For those that don’t know, New Jersey’s peak gambling town, Atlantic City, has been in steady decline for the past decade. The city, however, has recently started to experience a bit of an upswing in its economy thanks to legalized online gambling in the state and a costly renovation of the Trump Taj Mahal. The bill that the New Jersey Governor signed is a joint resolution that looks to apprise the president and with congress on the vital role that online casinos are playing in the recapture of Atlantic City. State representative, Vincent Mazzeo, was the one who first introduced the bill in January and was quoted to define the main opponent of online gambling as a piece of legislature named the Restoration of America’s Wire Act, or RAWA. He imposed, “Recent federal measures, such as [RAWA], introduced in the 114th Congress, if pursued by the 115th Congress and supported by President Trump and his administration, would prohibit the transmission of wire communication of any bet or wager … including internet gaming.”

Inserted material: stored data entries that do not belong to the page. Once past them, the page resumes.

Lemma exec_logic rnd opcode c :
  Z.land opcode 0xF000 = 0x8000 ->
  Z.land opcode 0x000F = 0 \/ Z.land opcode 0x000F = 1 \/
  Z.land opcode 0x000F = 2 \/ Z.land opcode 0x000F = 3 ->
  let vx := V c !!! Z.to_nat (field_x opcode) in
  let vy := V c !!! Z.to_nat (field_y opcode) in
  let v := match Z.land opcode 0x000F with
           | 0 => vy
           | 1 => Z.lor vx vy
           | 2 => Z.land vx vy
           | _ => Z.lxor vx vy
           end in
  executeOpcode rnd opcode c =
    Ok tt (set_PC (u16 (PC c + 2))
             (set_V (<[Z.to_nat (field_x opcode) := v]> (V c)) c)).
Proof.
  intros H1 H2 vx vy v. unfold executeOpcode. subst v. rewrite H1.
  destruct H2 as [H|[H|[H|H]]]; rewrite H; cbv zeta; exec; reflexivity.
Qed.

(** X4: copy and bitwise operations.  A cycle on [8xy0], [8xy1], [8xy2] or
    [8xy3] leaves [V[y]], [V[x] | V[y]], [V[x] & V[y]] or [V[x] ^ V[y]] in
    [V[x]], a byte again, advances by 2 and leaves every other register,
    the flag register included, as it is. *)
Theorem copy_and_bitwise rnd opcode c :
  wf c -> fetch c = Ok opcode c ->
  Z.land opcode 0xF000 = 0x8000 ->
  Z.land opcode 0x000F = 0 \/ Z.land opcode 0x000F = 1 \/
  Z.land opcode 0x000F = 2 \/ Z.land opcode 0x000F = 3 ->
  let x := Z.to_nat (field_x opcode) in
  let vx := V c !!! x in
  let vy := V c !!! Z.to_nat (field_y opcode) in
  let v := match Z.land opcode 0x000F with
           | 0 => vy
           | 1 => Z.lor vx vy
           | 2 => Z.land vx vy
           | _ => Z.lxor vx vy
           end in
  exists c',
    EmulateCycle rnd c = Ok tt c' /\
    c' = ticked (set_PC (PC c + 2) (set_V (<[x := v]> (V c)) c)) /\
    V c' !!! x = v /\ 0 <= v < 256 /\
    (forall i, i <> x -> V c' !!! i = V c !!! i).
Proof.
  intros Hwf Hf H1 H2 x vx vy v.
  destruct (register_result rnd opcode c v Hwf Hf
              (exec_logic rnd opcode c H1 H2)) as (c' & Hc & Ec & Hx & Hi).
  exists c'. split; [exact Hc|]. split; [exact Ec|]. split; [exact Hx|].
  split; [|exact Hi].
  pose proof (wf_V_at c _ Hwf (field_x_bound opcode)) as Hvx.
  pose proof (wf_V_at c _ Hwf (field_y_bound opcode)) as Hvy.
  fold x vx in Hvx. fold vy in Hvy. subst v.
  destruct H2 as [H|[H|[H|H]]]; rewrite H.
  - exact Hvy.
  - by apply is_u8_lor.
  - by apply is_u8_land_l.
  - by apply is_u8_lxor.
Qed.

Lemma copy_and_bitwise_witness :
  wf logic_example /\
  exists c',
    EmulateCycle 0 logic_example = Ok tt c' /\
    V c' !!! 6%nat = 0xCC /\ V c' !!! 15%nat = 0.
Proof.
  assert (wf logic_example) as Hwf
    by (apply wfb_wf; vm_compute; reflexivity).
  split; [exact Hwf|].
  destruct (copy_and_bitwise 0 0x8673 logic_example Hwf)
    as (c' & Hc & _ & Hx & _ & Hi);
    [vm_compute; reflexivity | reflexivity | do 3 right; reflexivity |].
  assert (Z.to_nat (field_x 0x8673) = 6%nat) as E by (vm_compute; reflexivity).
  rewrite E in Hx, Hi.
  exists c'. split; [exact Hc|]. split.
  - rewrite Hx. vm_compute. reflexivity.
  - rewrite (Hi 15%nat) by lia. vm_compute. reflexivity.
Defined.

Lemma insert_flag_lookup (l : list Z) (i : nat) v :
  i <> 15%nat -> <[15%nat := v]> l !!! i = l !!! i.
Proof. intros Hi. by apply list_lookup_total_insert_ne. Qed.

(** X5: subtraction with the flag.  For [x] and [y] other than 15, a cycle
    on [8xy5] leaves [(V[x] - V[y]) mod 256] in [V[x]] and, in the flag
    register, 1 when [V[x] > V[y]] and 0 otherwise: equal operands give the
    result 0 with the flag at 0.  [8xy7] does the same for
    [V[y] - V[x]], with the flag at 1 when [V[y] > V[x]]. *)
Theorem subtract_with_flag rnd opcode c :
  wf c -> fetch c = Ok opcode c ->
  Z.land opcode 0xF000 = 0x8000 ->
  let x := Z.to_nat (field_x opcode) in
  let y := Z.to_nat (field_y opcode) in
  x <> 15%nat -> y <> 15%nat ->
  let vx := V c !!! x in
  let vy := V c !!! y in
  (Z.land opcode 0x000F = 0x0005 ->
   exists c',
     EmulateCycle rnd c = Ok tt c' /\
     V c' = <[x := (vx - vy) mod 256]>
              (<[15%nat := if vx >? vy then 1 else 0]> (V c)) /\
     V c' !!! 15%nat = (if vx >? vy then 1 else 0) /\
     V c' !!! x = (if vx <? vy then vx - vy + 256 else vx - vy) /\
     PC c' = PC c + 2) /\
  (Z.land opcode 0x000F = 0x0007 ->
   exists c',
     EmulateCycle rnd c = Ok tt c' /\
     V c' = <[x := (vy - vx) mod 256]>
              (<[15%nat := if vy >? vx then 1 else 0]> (V c)) /\
     V c' !!! 15%nat = (if vy >? vx then 1 else 0) /\
     V c' !!! x = (if vy <? vx then vy - vx + 256 else vy - vx) /\
     PC c' = PC c + 2).
Proof.
  intros Hwf Hf H1 x y Hx Hy vx vy.
  pose proof (V_length c Hwf) as Hlen.
  pose proof (field_x_nat opcode) as Hxn. fold x in Hxn.
  pose proof (wf_V_at c _ Hwf (field_x_bound opcode)) as Hvx.
  pose proof (wf_V_at c _ Hwf (field_y_bound opcode)) as Hvy.
  fold x vx in Hvx. fold y vy in Hvy. unfold is_u8 in Hvx, Hvy.
  assert (forall f d,
            <[x := d]> (<[15%nat := f]> (V c)) !!! 15%nat = f /\
            <[x := d]> (<[15%nat := f]> (V c)) !!! x = d) as Hread.
  { intros f d. split.
    - rewrite list_lookup_total_insert_ne by done.
      apply list_lookup_total_insert_eq. lia.
    - apply list_lookup_total_insert_eq. rewrite length_insert. lia. }
  split; intros H2.
  - pose proof (exec_8xy5 rnd opcode c H1 H2) as He. cbv zeta in He.
    fold x y in He.
    rewrite !list_insert_insert_eq, !insert_flag_lookup in He by done.
    fold vx vy in He.
    destruct (cycle_exec rnd opcode c _ Hwf Hf He) as [Hc Hpc].
    eexists. split; [exact Hc|]. unfold ticked. fields. unfold u8.
    destruct (Hread (if vx >? vy then 1 else 0) ((vx - vy) mod 256))
      as [-> ->].
    split; [done|]. split; [done|]. split; [|apply u16_small; lia].
    destruct (vx <? vy) eqn:E.
    + symmetry. apply Z.mod_unique with (-1); lia.
    + apply Z.mod_small. lia.
  - pose proof (exec_8xy7 rnd opcode c H1 H2) as He. cbv zeta in He.
    fold x y in He.
    rewrite !list_insert_insert_eq, !insert_flag_lookup in He by done.
    fold vx vy in He.
    destruct (cycle_exec rnd opcode c _ Hwf Hf He) as [Hc Hpc].
    eexists. split; [exact Hc|]. unfold ticked. fields. unfold u8.
    destruct (Hread (if vy >? vx then 1 else 0) ((vy - vx) mod 256))
      as [-> ->].
    split; [done|]. split; [done|]. split; [|apply u16_small; lia].
    destruct (vy <? vx) eqn:E.
    + symmetry. apply Z.mod_unique with (-1); lia.
    + apply Z.mod_small. lia.
Qed.

Lemma subtract_with_flag_witness :
  wf borrow_example /\
  exists c',
    EmulateCycle 0 borrow_example = Ok tt c' /\
    V c' !!! 1%nat = 0 /\ V c' !!! 15%nat = 0.
Proof.
  assert (wf borrow_example) as Hwf
    by (apply wfb_wf; vm_compute; reflexivity).
  split; [exact Hwf|].
  destruct (subtract_with_flag 0 0x8125 borrow_example Hwf) as [H5 _];
    [vm_compute; reflexivity | reflexivity
    | vm_compute; lia | vm_compute; lia |].
  destruct H5 as (c' & Hc & _ & Hf & Hx & _); [reflexivity|].
  exists c'. split; [exact Hc|]. split.
  - assert (Z.to_nat (field_x 0x8125) = 1%nat) as E
      by (vm_compute; reflexivity).
    rewrite E in Hx. rewrite Hx. vm_compute. reflexivity.
  - rewrite Hf. vm_compute. reflexivity.
Defined.

(** ** Shifts *)

Lemma land_1 v : Z.land v 1 = v mod 2.
Proof. change 1 with (Z.ones 1). by rewrite Z.land_ones by lia. Qed.

Lemma top_bit v : 0 <= v < 256 -> Z.shiftr (Z.land v 0x80) 7 = v / 128.
Proof.
  intros Hv. rewrite Z.shiftr_land. change (Z.shiftr 0x80 7) with (Z.ones 1).
  rewrite Z.land_ones, Z.shiftr_div_pow2 by lia.
  change (2 ^ 7) with 128. change (2 ^ 1) with 2.
  apply Z.mod_small. split; [apply Z.div_pos; lia|].
  apply Z.div_lt_upper_bound; lia.
Qed.

Lemma exec_8xy6 rnd opcode c :
  Z.land opcode 0xF000 = 0x8000 -> Z.land opcode 0x000F = 0x0006 ->
  let x := Z.to_nat (field_x opcode) in
  let V1 := <[15%nat := Z.land (V c !!! x) 1]> (V c) in
  executeOpcode rnd opcode c =
    Ok tt (set_PC (u16 (PC c + 2))
             (set_V (<[x := Z.shiftr (V1 !!! x) 1]> V1) c)).
Proof.
  intros H1 H2 x V1. unfold executeOpcode. rewrite H1, H2. cbv zeta.
  exec. reflexivity.
Qed.

Lemma exec_8xyE rnd opcode c :
  Z.land opcode 0xF000 = 0x8000 -> Z.land opcode 0x000F = 0x000E ->
  let x := Z.to_nat (field_x opcode) in
  let V1 := <[15%nat := Z.shiftr (Z.land (V c !!! x) 0x80) 7]> (V c) in
  executeOpcode rnd opcode c =
    Ok tt (set_PC (u16 (PC c + 2))
             (set_V (<[x := u8 (Z.shiftl (V1 !!! x) 1)]> V1) c)).
Proof.
  intros H1 H2 x V1. unfold executeOpcode. rewrite H1, H2. cbv zeta.
  exec. reflexivity.
Qed.

(** X6: the shifts.  For [x] other than 15, a cycle on [8xy6] halves
    [V[x]] and leaves the bit shifted out, its least significant bit, in
    the flag register, so that [V[x]] before is twice [V[x]] after plus the
    flag; a cycle on [8xyE] doubles [V[x]] modulo 256 and leaves its most
    significant bit in the flag register, so that twice [V[x]] before is
    256 times the flag plus [V[x]] after.  Register [y] plays no part. *)
Theorem shifts rnd opcode c :
  wf c -> fetch c = Ok opcode c ->
  Z.land opcode 0xF000 = 0x8000 ->
  let x := Z.to_nat (field_x opcode) in
  x <> 15%nat ->
  let vx := V c !!! x in
  (Z.land opcode 0x000F = 0x0006 ->
   exists c',
     EmulateCycle rnd c = Ok tt c' /\
     V c' = <[x := vx / 2]> (<[15%nat := vx mod 2]> (V c)) /\
     vx = 2 * V c' !!! x + V c' !!! 15%nat /\
     0 <= V c' !!! 15%nat <= 1 /\ PC c' = PC c + 2) /\
  (Z.land opcode 0x000F = 0x000E ->
   exists c',
     EmulateCycle rnd c = Ok tt c' /\
     V c' = <[x := (2 * vx) mod 256]> (<[15%nat := vx / 128]> (V c)) /\
     2 * vx = 256 * V c' !!! 15%nat + V c' !!! x /\
     0 <= V c' !!! 15%nat <= 1 /\ PC c' = PC c + 2).
Proof.
  intros Hwf Hf H1 x Hx vx.
  pose proof (V_length c Hwf) as Hlen.
  pose proof (field_x_nat opcode) as Hxn. fold x in Hxn.
  pose proof (wf_V_at c _ Hwf (field_x_bound opcode)) as Hvx.
  fold x vx in Hvx. unfold is_u8 in Hvx.
  assert (forall f d,
            <[x := d]> (<[15%nat := f]> (V c)) !!! 15%nat = f /\
            <[x := d]> (<[15%nat := f]> (V c)) !!! x = d) as Hread.
  { intros f d. split.
    - rewrite list_lookup_total_insert_ne by done.
      apply list_lookup_total_insert_eq. lia.
    - apply list_lookup_total_insert_eq. rewrite length_insert. lia. }
  split; intros H2.
  - pose proof (exec_8xy6 rnd opcode c H1 H2) as He. cbv zeta in He.
    fold x in He. rewrite insert_flag_lookup in He by done. fold vx in He.
    rewrite land_1, Z.shiftr_div_pow2 in He by lia.
    change (2 ^ 1) with 2 in He.
    destruct (cycle_exec rnd opcode c _ Hwf Hf He) as [Hc Hpc].
    eexists. split; [exact Hc|]. unfold ticked. fields.
    destruct (Hread (vx mod 2) (vx / 2)) as [-> ->].
    split; [done|].
    pose proof (Z.mod_pos_bound vx 2). pose proof (Z.div_mod vx 2).
    split; [lia|]. split; [lia|]. apply u16_small. lia.
  - pose proof (exec_8xyE rnd opcode c H1 H2) as He. cbv zeta in He.
    fold x in He. rewrite insert_flag_lookup in He by done. fold vx in He.
    rewrite top_bit, Z.shiftl_mul_pow2 in He by lia.
    change (2 ^ 1) with 2 in He. rewrite (Z.mul_comm vx 2) in He.
    destruct (cycle_exec rnd opcode c _ Hwf Hf He) as [Hc Hpc].
    eexists. split; [exact Hc|]. unfold ticked. fields. unfold u8.
    destruct (Hread (vx / 128) ((2 * vx) mod 256)) as [-> ->].
    split; [done|].
    assert (0 <= vx / 128 <= 1) as Hb.
    { split; [apply Z.div_pos; lia|].
      apply Z.lt_succ_r. apply Z.div_lt_upper_bound; lia. }
    split; [|split; [lia|apply u16_small; lia]].
    pose proof (Z.div_mod vx 128). pose proof (Z.mod_pos_bound vx 128).
    symmetry. rewrite Z.add_comm.
    assert ((2 * vx) mod 256 = 2 * (vx mod 128)) as ->.
    { change 256 with (2 * 128). by rewrite Z.mul_mod_distr_l by lia. }
    lia.
Qed.

Lemma shifts_witness :
  wf shift_example /\
  exists c',
    EmulateCycle 0 shift_example = Ok tt c' /\
    V c' !!! 3%nat = 0x06 /\ V c' !!! 15%nat = 1.
Proof.
  assert (wf shift_example) as Hwf
    by (apply wfb_wf; vm_compute; reflexivity).
  split; [exact Hwf|].
  destruct (shifts 0 0x830E shift_example Hwf) as [_ HE];
    [vm_compute; reflexivity | reflexivity | vm_compute; lia |].
  destruct HE as (c' & Hc & Ev & _); [reflexivity|].
  exists c'. split; [exact Hc|]. rewrite Ev. split; vm_compute; reflexivity.
Defined.

(** ** Binary-coded decimal *)

Lemma exec_Fx33 rnd opcode c :
  Z.land opcode 0xF000 = 0xF000 -> Z.land opcode 0x00FF = 0x0033 ->
  is_u16 (I c) -> I c + 2 < MemorySize ->
  let vx := V c !!! Z.to_nat (field_x opcode) in
  let i := Z.to_nat (I c) in
  executeOpcode rnd opcode c =
    Ok tt (set_PC (u16 (PC c + 2))
             (set_memory
                (<[(i + 2)%nat := vx mod 10]>
                   (<[(i + 1)%nat := (vx / 10) mod 10]>
                      (<[i := vx / 100]> (memory c)))) c)).
Proof.
  intros H1 H2 HI Hin vx i. unfold executeOpcode. rewrite H1, H2. cbv zeta.
  unfold is_u16, MemorySize in *.
  assert (u16 (I c + 1) = I c + 1) as E1 by (apply u16_small; lia).
  assert (u16 (I c + 2) = I c + 2) as E2 by (apply u16_small; lia).
  exec. rewrite ?E1, ?E2. exec. rewrite ?E1, ?E2. exec. fold vx.
  replace (Z.to_nat (I c + 1)) with (i + 1)%nat by lia.
  replace (Z.to_nat (I c + 2)) with (i + 2)%nat by lia.
  reflexivity.
Qed.

Lemma exec_Fx33_edge rnd opcode c :
  Z.land opcode 0xF000 = 0xF000 -> Z.land opcode 0x00FF = 0x0033 ->
  I c = 4094 ->
  let vx := V c !!! Z.to_nat (field_x opcode) in
  executeOpcode rnd opcode c =
    Panic (set_memory
             (<[4095%nat := (vx / 10) mod 10]>
                (<[4094%nat := vx / 100]> (memory c))) c).
Proof.
  intros H1 H2 HI vx. unfold executeOpcode. rewrite H1, H2. cbv zeta.
  unfold_ops. fields. exec1. fields. exec1. rewrite HI.
  rewrite (bind_Ok _ _ _ _ _
             (assign_index_Ok memory set_memory MemorySize 4094 _ c
                ltac:(unfold MemorySize; lia))).
  exec1. fields. exec1. fields. rewrite HI.
  change (u16 (4094 + 1)) with 4095.
  rewrite (bind_Ok _ _ _ _ _
             (assign_index_Ok memory set_memory MemorySize 4095 _ _
                ltac:(unfold MemorySize; lia))).
  exec1. fields. exec1. fields. rewrite HI.
  change (u16 (4094 + 2)) with 4096.
  rewrite (bind_Panic _ _ _ _
             (assign_index_Panic memory set_memory MemorySize 4096 _ _
                ltac:(unfold MemorySize; lia))).
  fields. reflexivity.
Qed.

The original Federal Wire Act was crafted in 1961 before the internet but was later found in 2011 by the Department of Justice in a formal statement, that the verbiage in the act “wire communications” would be extended to include the use of the internet in accepting bets. They further clarified that it would only impact sports gambling over the internet. This is what opened the door for the three states who currently have legalized online gambling, Nevada, Delaware, and New Jersey. RAWA, on the other hand, threatens that by reversing the formal opinion by the DOJ in 2011 to extend to all forms of online gambling which would effectively eliminate the online gambling presence in those three states.
As a part of the upswing in the state’s economy, the remaining seven casinos in the state have only recently posted gains in their revenue and hold online gambling responsible for most of it. Through the month of June land-based gambling experienced an increase in 1.5% while the internet gambling sector of the same casinos flew up by 28 percent. The online gambling industry has carried in roughly $121.4 million dollars to operators of online casinos in New Jersey through June of this year which is about 26.6 million dollars than the year before.
Unsurprisingly, there doesn’t seem to be much interest in RAWA or any legislation that would step in the way of online gambling at the federal level, so things are looking good for New Jersey.